*Your instructions*. Using the records below, find every line that includes "Require" and copy it.

*Records*.
(* ===== verification/DiskManager.v ===== *)
(** SST files (disk_manager.rs): id allocation, the file writer and opening a
    file by its footer. *)

From stdpp Require Import base list numbers strings pretty gmap.
From S2P Require Import Prelude.
From S2P Require Import Errors.
From S2P Require Import Block.
From S2P Require Import BlockBuilder.
From S2P Require Import SstFooter.

(** [SstFileWriter]. *)
Record SstFileWriter := mkSstFileWriter { sfw_sst_id : Z; sfw_inner : FileBlockWriter }.

(** [SstFileWriter::file_size]. *)
Definition sst_file_writer_size (w : SstFileWriter) : Z := file_block_writer_size (sfw_inner w).

(** [SstFileWriter::write_block]. *)
Definition sst_file_write_block (w : SstFileWriter) (data : bytes) : StorageResult (Position * SstFileWriter) :=
  let! (pos, inner) := write_block (sfw_inner w) data in
  Ok (pos, mkSstFileWriter (sfw_sst_id w) inner).

#[export] Instance SstFileWriter_writer : BlockWriter SstFileWriter := {| write_block := sst_file_write_block |}.

#[export] Program Instance SstFileWriter_laws : BlockWriterLaws SstFileWriter := {|
  bw_target w := fw_file (sfw_inner w);
  bw_ready w := bw_ready (sfw_inner w);
|}.
Next Obligation.
  intros w data Hr Hfit. cbn [write_block SstFileWriter_writer]. unfold sst_file_write_block.
  destruct (bw_write_ok (sfw_inner w) data Hr Hfit) as (inner & -> & Hr' & Ht). cbn [rbind].
  eexists. split; [done|]. done.
Qed.

(** [SstFileReader]. *)
Record SstFileReader := mkSstFileReader { sfr_reader : FileBlockReader; sfr_footer : SstFooter }.

(** [DiskManager]: the files of the data directory by SST id, the block size
    and the id counter ([AtomicU64]). *)
Record DiskManager := mkDiskManager {
  dm_files : gmap Z bytes;
  dm_block_size : nat;
  dm_next_sst_id : Z;
}.

(** [DiskManager::new] over a directory with the given files. *)
Definition disk_manager_new (files : gmap Z bytes) (block_size : nat) : DiskManager :=
  mkDiskManager files block_size 1.

(** What the device does to one SST build: whether creating the file fails,
    its answers to the writes to come, and what a build that fails half-way
    leaves in the file. *)
Record Device := mkDevice {
  dev_create : option string;
  dev_writes : list (option string);
  dev_residue : bytes;
}.

(** No failure. *)
Definition healthy : Device := mkDevice None [] [].

(** [DiskManager::create_sst]: the id is taken first ([fetch_add] wraps), then
    the file is created or truncated. *)
Definition create_sst (dm : DiskManager) (dev : Device) : StorageResult SstFileWriter * DiskManager :=
  let sst_id := dm_next_sst_id dm in
  let next := ((sst_id + 1) mod 2 ^ 64)%Z in
  match dev_create dev with
  | Some m => (Err (IoError m), mkDiskManager (dm_files dm) (dm_block_size dm) next)
  | None =>
      (Ok (mkSstFileWriter sst_id (file_block_writer_create (dm_block_size dm) (dev_writes dev))),
       mkDiskManager (<[sst_id := []]> (dm_files dm)) (dm_block_size dm) next)
  end.

(** The directory with the given contents in the file of [sst_id]. *)
Definition store_file (dm : DiskManager) (sst_id : Z) (file : bytes) : DiskManager :=
  mkDiskManager (<[sst_id := file]> (dm_files dm)) (dm_block_size dm) (dm_next_sst_id dm).

(** [DiskManager::open]. *)
Definition open_sst (dm : DiskManager) (sst_id : Z) : StorageResult SstFileReader :=
  match dm_files dm !! sst_id with
  | None => Err (NotFound ("sst " +:+ pretty sst_id))
  | Some file =>
      let file_size := length file in
      if decide (file_size < 4)
      then Err (InvalidValue ("sst " +:+ pretty sst_id +:+ ": file too small for footer trailer"))
      else
        trailer <-- read_exact_at file 4 (Z.of_nat (file_size - 4)) ;;
        let body_len := Z.to_nat (of_be_bytes trailer) in
        let footer_total := body_len + 4 in
        if decide (file_size < footer_total)
        then Err (InvalidValue ("sst " +:+ pretty sst_id +:+ ": file too small for footer body"))
        else
          fbuf <-- read_exact_at file footer_total (Z.of_nat (file_size - footer_total)) ;;
          footer <-- footer_decode fbuf ;;
          Ok (mkSstFileReader (mkFileBlockReader file (dm_block_size dm)) footer)
  end.

(** [DiskManager::list_ssts], in no particular order ([read_dir] has none). *)
Definition list_ssts (dm : DiskManager) : list Z := fst <$> map_to_list (dm_files dm).

(** [DiskManager::remove]: a missing file is not an error. *)
Definition remove_sst (dm : DiskManager) (sst_id : Z) : DiskManager :=
  mkDiskManager (delete sst_id (dm_files dm)) (dm_block_size dm) (dm_next_sst_id dm).

(** ** Opening a file the builder finished *)

Lemma read_exact_tail (G q : bytes) n off :
  n = length q -> off = length G -> read_exact_at (G ++ q) n (Z.of_nat off) = Ok q.
Proof.
  intros -> ->. unfold read_exact_at. rewrite Nat2Z.id, decide_True by len. by apply slice_tail.
Qed.

Lemma open_sst_ok dm id G footer :
  dm_files dm !! id = Some (G ++ footer_encode footer) -> footer_wf footer ->
  open_sst dm id
  = Ok (mkSstFileReader (mkFileBlockReader (G ++ footer_encode footer) (dm_block_size dm)) footer).
Proof.
  intros Hf Hwf. unfold open_sst. rewrite Hf.
  pose proof (length_footer_encode footer) as Hlen. pose proof (length_footer_body footer) as Hlb.
  unfold MIN_LEN in Hlen. pose proof Hwf as (_ & _ & Hu). unfold u32_max in Hu.
  assert (footer_encode footer = footer_body footer ++ be_bytes 4 (Z.of_nat (length (footer_body footer)))) as He by done.
  rewrite length_app. rewrite decide_False by lia.
  rewrite He at 1. rewrite app_assoc.
  rewrite (read_exact_tail (G ++ footer_body footer)) by len. cbn [rbind].
  rewrite of_be_be_bytes by lia. rewrite Nat2Z.id, decide_False by lia.
  rewrite (read_exact_tail G (footer_encode footer)) by lia. cbn [rbind].
  by rewrite footer_decode_encode.
Qed.

(** Creating a file touches no other file. *)
Lemma create_sst_other dm dev id :
  dm_next_sst_id dm <> id -> dm_files (create_sst dm dev).2 !! id = dm_files dm !! id.
Proof.
  intros Hne. unfold create_sst. destruct (dev_create dev); [done|]. simpl. by rewrite lookup_insert_ne.
Qed.

Lemma list_ssts_ok dm id : id ∈ list_ssts dm <-> is_Some (dm_files dm !! id).
Proof.
  unfold list_ssts. rewrite list_elem_of_fmap. split.
  - intros ([i f] & -> & Hin). apply elem_of_map_to_list in Hin. by exists f.
  - intros [f Hf]. exists (id, f). split; [done|]. by apply elem_of_map_to_list.
Qed.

*Output of the exercise*.
From stdpp Require Import base list numbers strings pretty gmap.
From S2P Require Import Prelude.
From S2P Require Import Errors.
From S2P Require Import Block.
From S2P Require Import BlockBuilder.
From S2P Require Import SstFooter.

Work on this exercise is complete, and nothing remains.